▶ _DATA FOR THE TASK_:
----
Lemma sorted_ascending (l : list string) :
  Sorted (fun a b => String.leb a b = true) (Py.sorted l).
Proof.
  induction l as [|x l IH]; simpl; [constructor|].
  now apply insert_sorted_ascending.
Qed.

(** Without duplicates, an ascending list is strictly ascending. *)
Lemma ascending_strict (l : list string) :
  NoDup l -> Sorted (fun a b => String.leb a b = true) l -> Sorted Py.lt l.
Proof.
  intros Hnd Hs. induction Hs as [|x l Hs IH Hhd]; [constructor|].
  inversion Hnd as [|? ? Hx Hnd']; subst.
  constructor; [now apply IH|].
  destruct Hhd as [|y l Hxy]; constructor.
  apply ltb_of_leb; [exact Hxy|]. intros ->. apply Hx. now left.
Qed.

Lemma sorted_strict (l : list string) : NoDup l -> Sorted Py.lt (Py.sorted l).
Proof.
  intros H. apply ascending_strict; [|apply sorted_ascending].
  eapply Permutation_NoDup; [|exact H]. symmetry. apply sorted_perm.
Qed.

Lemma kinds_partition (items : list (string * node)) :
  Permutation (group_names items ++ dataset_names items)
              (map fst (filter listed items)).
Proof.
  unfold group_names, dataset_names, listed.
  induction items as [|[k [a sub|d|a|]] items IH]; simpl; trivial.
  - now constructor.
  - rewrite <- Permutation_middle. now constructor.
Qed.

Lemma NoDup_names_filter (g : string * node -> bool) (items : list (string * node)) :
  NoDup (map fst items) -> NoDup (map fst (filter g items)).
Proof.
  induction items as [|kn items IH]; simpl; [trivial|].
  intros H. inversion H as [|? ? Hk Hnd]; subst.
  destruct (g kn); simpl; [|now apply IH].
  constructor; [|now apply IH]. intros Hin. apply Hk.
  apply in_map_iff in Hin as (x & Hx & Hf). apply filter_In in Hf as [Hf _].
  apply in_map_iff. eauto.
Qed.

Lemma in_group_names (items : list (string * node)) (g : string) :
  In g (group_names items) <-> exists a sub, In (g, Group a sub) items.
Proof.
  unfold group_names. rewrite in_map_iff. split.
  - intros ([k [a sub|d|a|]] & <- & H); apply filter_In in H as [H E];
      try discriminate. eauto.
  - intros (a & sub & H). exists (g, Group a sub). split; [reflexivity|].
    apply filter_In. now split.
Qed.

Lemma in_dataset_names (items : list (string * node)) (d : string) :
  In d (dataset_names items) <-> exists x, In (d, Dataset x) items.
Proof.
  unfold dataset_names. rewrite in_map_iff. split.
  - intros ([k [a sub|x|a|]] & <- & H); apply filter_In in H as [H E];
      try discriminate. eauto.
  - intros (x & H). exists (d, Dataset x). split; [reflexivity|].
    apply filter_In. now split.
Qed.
----
▶ _DESCRIPTION OF THE TASK_: Your task is to restate all of the records above word for word.

▶ _SOLUTION TO THIS EXERCISE_:
Lemma sorted_ascending (l : list string) :
  Sorted (fun a b => String.leb a b = true) (Py.sorted l).
Proof.
  induction l as [|x l IH]; simpl; [constructor|].
  now apply insert_sorted_ascending.
Qed.

(** Without duplicates, an ascending list is strictly ascending. *)
Lemma ascending_strict (l : list string) :
  NoDup l -> Sorted (fun a b => String.leb a b = true) l -> Sorted Py.lt l.
Proof.
  intros Hnd Hs. induction Hs as [|x l Hs IH Hhd]; [constructor|].
  inversion Hnd as [|? ? Hx Hnd']; subst.
  constructor; [now apply IH|].
  destruct Hhd as [|y l Hxy]; constructor.
  apply ltb_of_leb; [exact Hxy|]. intros ->. apply Hx. now left.
Qed.

Lemma sorted_strict (l : list string) : NoDup l -> Sorted Py.lt (Py.sorted l).
Proof.
  intros H. apply ascending_strict; [|apply sorted_ascending].
  eapply Permutation_NoDup; [|exact H]. symmetry. apply sorted_perm.
Qed.

Lemma kinds_partition (items : list (string * node)) :
  Permutation (group_names items ++ dataset_names items)
              (map fst (filter listed items)).
Proof.
  unfold group_names, dataset_names, listed.
  induction items as [|[k [a sub|d|a|]] items IH]; simpl; trivial.
  - now constructor.
  - rewrite <- Permutation_middle. now constructor.
Qed.

Lemma NoDup_names_filter (g : string * node -> bool) (items : list (string * node)) :
  NoDup (map fst items) -> NoDup (map fst (filter g items)).
Proof.
  induction items as [|kn items IH]; simpl; [trivial|].
  intros H. inversion H as [|? ? Hk Hnd]; subst.
  destruct (g kn); simpl; [|now apply IH].
  constructor; [|now apply IH]. intros Hin. apply Hk.
  apply in_map_iff in Hin as (x & Hx & Hf). apply filter_In in Hf as [Hf _].
  apply in_map_iff. eauto.
Qed.

Lemma in_group_names (items : list (string * node)) (g : string) :
  In g (group_names items) <-> exists a sub, In (g, Group a sub) items.
Proof.
  unfold group_names. rewrite in_map_iff. split.
  - intros ([k [a sub|d|a|]] & <- & H); apply filter_In in H as [H E];
      try discriminate. eauto.
  - intros (a & sub & H). exists (g, Group a sub). split; [reflexivity|].
    apply filter_In. now split.
Qed.

Lemma in_dataset_names (items : list (string * node)) (d : string) :
  In d (dataset_names items) <-> exists x, In (d, Dataset x) items.
Proof.
  unfold dataset_names. rewrite in_map_iff. split.
  - intros ([k [a sub|x|a|]] & <- & H); apply filter_In in H as [H E];
      try discriminate. eauto.
  - intros (x & H). exists (d, Dataset x). split; [reflexivity|].
    apply filter_In. now split.
Qed.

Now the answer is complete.